30. The device of claim 29, wherein the packer is configured to
sealingly engage an inner surface defining the flow passage and at
least partially block the flow of hydrocarbons from the flow
passage.
31. The device of claim 30, wherein the tubular structure further
comprises a crossover member coupled to the stabbing member and
configured to rotate about the central axis relative to the
stabbing member.
32. The device of claim 31, wherein the tubular structure further
comprises an adapter member extending from the first end to the
crossover member, wherein the adapter member includes a J-slot
connector configured to releasably engage the tie-back conduit.

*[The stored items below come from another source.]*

(* ===== verification/TCP.v ===== *)
(** * internal/gtcpip/header/tcp.go: the TCP header and its options

    Accessors, encoders and checksum methods of [header.TCP], the option
    parsers and encoders, and the window test [Acceptable]. *)
From S2P Require Import Prelude Bytes GoMem Checksum Tcpip HdrChecksum Seqnum.

Module TCP.

Definition TCPMinimumSize : Z := 20.
Definition TCPProtocolNumber : Z := 6.
Definition TCPDefaultMSS : Z := 536.
Definition TCPMinimumSendMSS : Z := 40 + 8.
Definition MaxWndScale : Z := 14.
Definition TCPMaxSACKBlocks : Z := 4.

(** Flags. *)
Definition TCPFlagFin : Z := 1.
Definition TCPFlagSyn : Z := 2.
Definition TCPFlagRst : Z := 4.
Definition TCPFlagPsh : Z := 8.
Definition TCPFlagAck : Z := 16.
Definition FlagsIntersects (f o : Z) : bool := negb (Z.land f o =? 0).
Definition FlagsContains (f o : Z) : bool := Z.land f o =? o.

Record TCPFields := mkFields {
  f_SrcPort : Z;
  f_DstPort : Z;
  f_SeqNum : Z;
  f_AckNum : Z;
  f_DataOffset : Z;
  f_Flags : Z;
  f_WindowSize : Z;
  f_Checksum : Z;
  f_UrgentPointer : Z
}.

(** ** Accessors *)

Definition SourcePort (b : slice) : M Z := s <- tail b 0 ;; Uint16 s.
Definition DestinationPort (b : slice) : M Z := s <- tail b 2 ;; Uint16 s.
Definition SequenceNumber (b : slice) : M Z := s <- tail b 4 ;; Uint32 s.
Definition AckNumber (b : slice) : M Z := s <- tail b 8 ;; Uint32 s.
Definition DataOffset (b : slice) : M Z := v <- idx b 12 ;; ret (u8 (Z.shiftr v 4 * 4)).
Definition Payload (b : slice) : M slice := d <- DataOffset b ;; tail b d.
Definition Flags (b : slice) : M Z := idx b 13.
Definition WindowSize (b : slice) : M Z := s <- tail b 14 ;; Uint16 s.
Definition Checksum_ (b : slice) : M Z := s <- tail b 16 ;; Uint16 s.
Definition UrgentPointer (b : slice) : M Z := s <- tail b 18 ;; Uint16 s.
Definition SetSourcePort (b : slice) (port : Z) : M unit := s <- tail b 0 ;; PutUint16 s port.
Definition SetDestinationPort (b : slice) (port : Z) : M unit := s <- tail b 2 ;; PutUint16 s port.
Definition SetChecksum (b : slice) (xsum : Z) : M unit := s <- tail b 16 ;; Put s xsum.
Definition SetDataOffset (b : slice) (headerLen : Z) : M unit :=
  set_idx b 12 (u8 (Z.shiftl (headerLen / 4) 4)).
Definition SetSequenceNumber (b : slice) (v : Z) : M unit := s <- tail b 4 ;; PutUint32 s v.
Definition SetAckNumber (b : slice) (v : Z) : M unit := s <- tail b 8 ;; PutUint32 s v.
Definition SetFlags (b : slice) (v : Z) : M unit := set_idx b 13 v.
Definition SetWindowSize (b : slice) (v : Z) : M unit := s <- tail b 14 ;; PutUint16 s v.
Definition SetUrgentPointer (b : slice) (v : Z) : M unit := s <- tail b 18 ;; PutUint16 s v.
Definition Options (b : slice) : M slice := d <- DataOffset b ;; reslice b TCPMinimumSize d.
(** [Iter(check)]: the error of the integrity check. *)
Fixpoint check_loop (fuel : nat) (opts : list Z) : res (option ndp_error) :=
  match fuel with
  | O => Panic
  | S fuel' =>
      rbind (Next opts) (fun '(_, done, err, rest) =>
        match err with
        | Some e => Ok (Some e)
        | None => if (done : bool) then Ok None else check_loop fuel' rest
        end)
  end.
Definition Iter (b : list Z) (check : bool) : res (option ndp_error) :=
  if check then check_loop (S (length b)) b else Ok None.

(** ** The serializer *)

Definition paddedLength (o : NDPOption) : Z :=
  let l := length_ o in
  if l =? 0 then 0
  else let l := Z.land (l + 2 + 7) (Z.lnot 7) in
       if 255 <? l / lengthByteUnits then 0 else l.
Definition Length (b : list NDPOption) : Z := fold_left (fun l o => l + paddedLength o) b 0.

Definition serializeInto `{SingCommon} (o : NDPOption) (b : slice) : M Z :=
  used <- copy_to b (body o) ;;
  match o with
  | NDPPrefixInformation _ =>
      x <- idx b 1 ;; set_idx b 1 (Z.land x (not8 63)) ;;;
      r <- tail b 10 ;; r <- reslice r 0 4 ;; ClearArray r ;;;
      ret used
  | NDPRecursiveDNSServer _ | NDPDNSSearchList _ =>
      r <- reslice b 0 2 ;; ClearArray r ;;; ret used
  | _ => ret used
  end.

Fixpoint Serialize `{SingCommon} (s : list NDPOption) (b : slice) (done : Z) : M Z :=
  match s with
  | [] => ret done
  | o :: s' =>
      let l := paddedLength o in
      if l =? 0 then Serialize s' b done
      else
        set_idx b 0 (kind o) ;;;
        set_idx b 1 (u8 (l / lengthByteUnits)) ;;;
        b2 <- tail b 2 ;;
        used <- serializeInto o b2 ;;
        when (used + 2 <? l) (r <- reslice b (used + 2) l ;; ClearArray r) ;;;
        b' <- tail b l ;;
        Serialize s' b' (done + l)
  end.
End NDP.

(** ** Messages *)

Module NDPNeighborAdvert.
Definition TargetAddress (b : slice) : M tcpip.Address :=
  s <- tail b 4 ;; s <- reslice s 0 16 ;; d <- contents s ;; lift (tcpip.AddrFrom16Slice d).
Definition SetTargetAddress (b : slice) (addr : tcpip.Address) : M unit :=
  s <- tail b 4 ;; s <- reslice s 0 16 ;; copy_to s (tcpip.AsSlice addr) ;;; ret tt.
Definition get_flag (b : slice) (mask : Z) : M bool := x <- idx b 0 ;; ret (negb (Z.land x mask =? 0)).
Definition set_flag (b : slice) (mask : Z) (f : bool) : M unit :=
  x <- idx b 0 ;; set_idx b 0 (if f then Z.lor x mask else Z.land x (not8 mask)).
Definition RouterFlag (b : slice) : M bool := get_flag b 128.
Definition SetRouterFlag (b : slice) (f : bool) : M unit := set_flag b 128 f.
Definition SolicitedFlag (b : slice) : M bool := get_flag b 64.
Definition SetSolicitedFlag (b : slice) (f : bool) : M unit := set_flag b 64 f.
Definition OverrideFlag (b : slice) : M bool := get_flag b 32.
Definition SetOverrideFlag (b : slice) (f : bool) : M unit := set_flag b 32 f.
Definition Options (b : slice) : M slice := tail b 20.
End NDPNeighborAdvert.

Module NDPNeighborSolicit.
Definition TargetAddress (b : slice) : M tcpip.Address :=
  s <- tail b 4 ;; s <- reslice s 0 16 ;; d <- contents s ;; lift (tcpip.AddrFrom16Slice d).
Definition SetTargetAddress (b : slice) (addr : tcpip.Address) : M unit :=
  s <- tail b 4 ;; s <- reslice s 0 16 ;; copy_to s (tcpip.AsSlice addr) ;;; ret tt.
Definition Options (b : slice) : M slice := tail b 20.
End NDPNeighborSolicit.

Module NDPRouterAdvert.
Definition CurrHopLimit (b : slice) : M Z := idx b 0.
Definition ManagedAddrConfFlag (b : slice) : M bool := x <- idx b 1 ;; ret (negb (Z.land x 128 =? 0)).
Definition OtherConfFlag (b : slice) : M bool := x <- idx b 1 ;; ret (negb (Z.land x 64 =? 0)).
Definition DefaultRouterPreference (b : slice) : M Z := x <- idx b 1 ;; ret (Z.shiftr (Z.land x 24) 3).
Definition RouterLifetime (b : slice) : M Z := s <- tail b 2 ;; x <- Uint16 s ;; ret (NDP.time_Second * x).
Definition ReachableTime (b : slice) : M Z := s <- tail b 4 ;; x <- Uint32 s ;; ret (NDP.time_Millisecond * x).
Definition RetransTimer (b : slice) : M Z := s <- tail b 8 ;; x <- Uint32 s ;; ret (NDP.time_Millisecond * x).
Definition Options (b : slice) : M slice := tail b 12.
End NDPRouterAdvert.

Module NDPRouterSolicit.
Definition Options (b : slice) : M slice := tail b 4.
End NDPRouterSolicit.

33. The device of claim 30, wherein the second end comprises a
tapered mule-shoe.
34. The device of claim 30, and wherein the first end is configured
to be coupled to a lower end of a tie-back conduit extending
subsea.
35. The device of claim 30, wherein the tie-back conduit is a riser
or pipe string extending from the surface.
36. The device of claim 30, further comprising an ROV control panel
coupled to the tubular structure, and a plurality of flow lines
extending from the ROV control panel to the stabbing member;
wherein the flow lines are configured to inject a fluid into the
tubular structure.
37. The device of claim 30, further comprising a plurality of
circumferentially spaced ribs coupled to the stabbing member,
wherein the ribs are axially positioned between the second end and
the packer, and wherein the ribs extend radially outward from the
stabbing member to an outer diameter that is greater than the outer
diameter of the packer in the retracted position and less than the
inner diameter of the flow passage.
Description
CROSS-REFERENCE TO RELATED APPLICATIONS
[0001] This application claims benefit of U.S. provisional patent
application Ser. No. 61/479,704 filed Apr. 27, 2011, and entitled
"Apparatus for Use In Establishing and/or Maintaining Controlled
Flow of Hydrocarbons During Subsea Operations," which is hereby
incorporated herein by reference in its entirety.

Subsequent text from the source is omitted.